Comparative relaxation dynamics of glucose and maltitol.

PURPOSE

To demonstrate the utility of differential scanning calorimetry (DSC) for determining activation energy landscape in amorphous pharmaceutical systems throughout the sub-Tg and Tg regions.

MATERIALS AND METHODS

DSC was employed to determine the effective activation energies (E) of the relaxation in sub-Tg and Tg regions as well as the sizes of cooperatively rearranging regions in glassy maltitol and glucose.

RESULTS

It has been found that in the sub-Tg region E decreases with decreasing T reaching the values approximately 60 (glucose) and approximately 70 (maltitol) kJ mol(-1) that are comparable to the literature values of the activation energies for the beta-relaxation.
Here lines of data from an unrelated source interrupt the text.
(** A header with a repeated label at work: the data row is not seen. *)
Lemma reload_without_records_witness :
  gsheet_worksheet (ex_remote [["Location"; "Location"]; ["a"; "b"]] [] [] []) =
    Some [["Location"; "Location"]; ["a"; "b"]] /\
  ~ NoDup ["Location"; "Location"] /\
  fst (load_from_gsheet (L := ref_libs)
         (ex_remote [["Location"; "Location"]; ["a"; "b"]] [] [] [])) = Ok [].
Proof.
  assert (Hdup : ~ NoDup ["Location"; "Location"]).
  { intros H. apply NoDup_cons in H as [H _]. apply H. left. }
  split; [reflexivity |]. split; [exact Hdup |].
  apply (reload_of_a_sheet_without_readable_records (L := ref_libs)
           (ex_remote [["Location"; "Location"]; ["a"; "b"]] [] [] [])
           [["Location"; "Location"]; ["a"; "b"]] eq_refl).
  right. right. exists ["Location"; "Location"], [["a"; "b"]]. split; [reflexivity | exact Hdup].
Defined.

(** Append and delete at work on a worksheet with one record. *)
Lemma delete_undoes_witness :
  gsheet_worksheet (ex_remote [headers; ex_row_free] [] [] []) = Some [headers; ex_row_free] /\
  no_fault 3 (remote_faults (ex_remote [headers; ex_row_free] [] [] [])) = true /\
  gsheet_worksheet (snd (save_to_gsheet (L := ref_libs) ex_log
                           (ex_remote [headers; ex_row_free] [] [] []))) =
    Some [headers; ex_row_free; ex_row] /\
  gsheet_worksheet
    (snd (delete_from_gsheet 1
            (snd (save_to_gsheet (L := ref_libs) ex_log (ex_remote [headers; ex_row_free] [] [] [])))))
    = Some [headers; ex_row_free].
Proof.
  destruct (delete_undoes_the_append (L := ref_libs) ex_log
              (ex_remote [headers; ex_row_free] [] [] []) [headers; ex_row_free] eq_refl eq_refl)
    as (_ & Happend & _ & Hsheet).
  split; [reflexivity |]. split; [reflexivity |]. split; [exact Happend | exact Hsheet].
Defined.

(** An empty rating cell at work: the map ends the visit. *)
Lemma undrawable_witness :
  session_logs (ex_local [ex_log_blank] []) = Some [ex_log_blank] /\
  ex_log_blank ∈ [ex_log_blank] /\
  ~ drawable ex_log_blank /\
  exists e, render_main (L := ref_libs) None (ex_local [ex_log_blank] []) =
              (Raise e, ex_local [ex_log_blank] []) /\ (e = KeyError \/ e = TypeError).
Proof.
  assert (Hin : ex_log_blank ∈ [ex_log_blank]) by constructor.
  assert (Hnot : ~ drawable ex_log_blank).
  { intros [_ H]. specialize (H eq_refl). discriminate H. }
  split; [reflexivity |]. split; [exact Hin |]. split; [exact Hnot |].
  exact (undrawable_record_ends_the_render (L := ref_libs) None (ex_local [ex_log_blank] [])
           [ex_log_blank] ex_log_blank eq_refl Hin Hnot).
Defined.

(** The records list at work: the later record comes first. *)
Lemma records_list_witness :
  Forall listed [ex_log; ex_log_free] /\
  Forall (showable (L := ref_libs) (ex_local [ex_log; ex_log_free] [])) [ex_log; ex_log_free] /\
  trace (snd (render_list (L := ref_libs) [ex_log; ex_log_free] 2 None (ex_local [ex_log; ex_log_free] []))) =
    [Show (Expander "【名もなきグスク】 (2026-01-02 03:04:05)"); Show (InfoBox "");
     Show (Expander "【座喜味城跡 (読谷)】 (2026-01-02 03:04:05)"); Show (InfoBox "stone walls")].
Proof.
  assert (Hall : Forall listed [ex_log; ex_log_free]).
  { repeat constructor; eexists; reflexivity. }
  assert (Hshow : Forall (showable (L := ref_libs) (ex_local [ex_log; ex_log_free] []))
                    [ex_log; ex_log_free]).
  { repeat constructor; intros p Hp; vm_compute in Hp; discriminate Hp. }
  destruct (records_list_is_newest_first (L := ref_libs) [ex_log; ex_log_free]
              (ex_local [ex_log; ex_log_free] []) Hall Hshow) as [_ Htrace].
  split; [exact Hall |]. split; [exact Hshow |].
  etransitivity; [exact Htrace | vm_compute; reflexivity].
Defined.

(** The vector view at work on a record without Hard_X_Affect. *)
Lemma vector_ready_witness :
  Forall vector_ready [ex_log_short] /\
  vector_view (L := ref_libs) [ex_log_short] =
    Ok [{| v_hard := (0, 20)%float; v_soft := (40, 30)%float;
           v_hover_hard := "座喜味城跡 (読谷) (Hard)"; v_hover_soft := "座喜味城跡 (読谷) (Soft)";
           v_text := VStr "座喜味城跡 (読谷)" |}].
Proof.
  assert (Hall : Forall vector_ready [ex_log_short]).
  { constructor; [| constructor]. split; [eexists; reflexivity |].
    intros k Hk. unfold RATINGS in Hk.
    apply elem_of_cons in Hk as [-> | Hk]; [right; right; exists 20%Z; split; [reflexivity | lia] |].
    apply elem_of_cons in Hk as [-> | Hk]; [left; reflexivity |].
    apply elem_of_cons in Hk as [-> | Hk]; [right; right; exists 30%Z; split; [reflexivity | lia] |].
    apply elem_of_cons in Hk as [-> | Hk]; [right; right; exists 40%Z; split; [reflexivity | lia] |].
    apply elem_of_nil in Hk. destruct Hk. }
  split; [exact Hall |].
  rewrite (vector_view_of_ready_records (L := ref_libs) [ex_log_short] Hall).
  vm_compute. reflexivity.
Defined.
In the Tg region E decreases (from approximately 250 to approximately 150 kJ mol(-1) in maltitol and from approximately 220 to approximately 170 kJ mol(-1) in glucose) with increasing T as typically found for the alpha-relaxation. From the heat capacity measurements the sizes of cooperatively rearranging regions have been determined as 3.1 (maltitol) and 3.3 (glucose) nm.

CONCLUSIONS

DSC can be used for evaluating the energy landscapes. The E values for maltitol are somewhat greater than for glucose due to the added impeding effect of the bulky substitute group in maltitol. The comparable sizes of the cooperatively rearranging regions suggest a similarity of the heterogeneous glassy structures of the two compounds.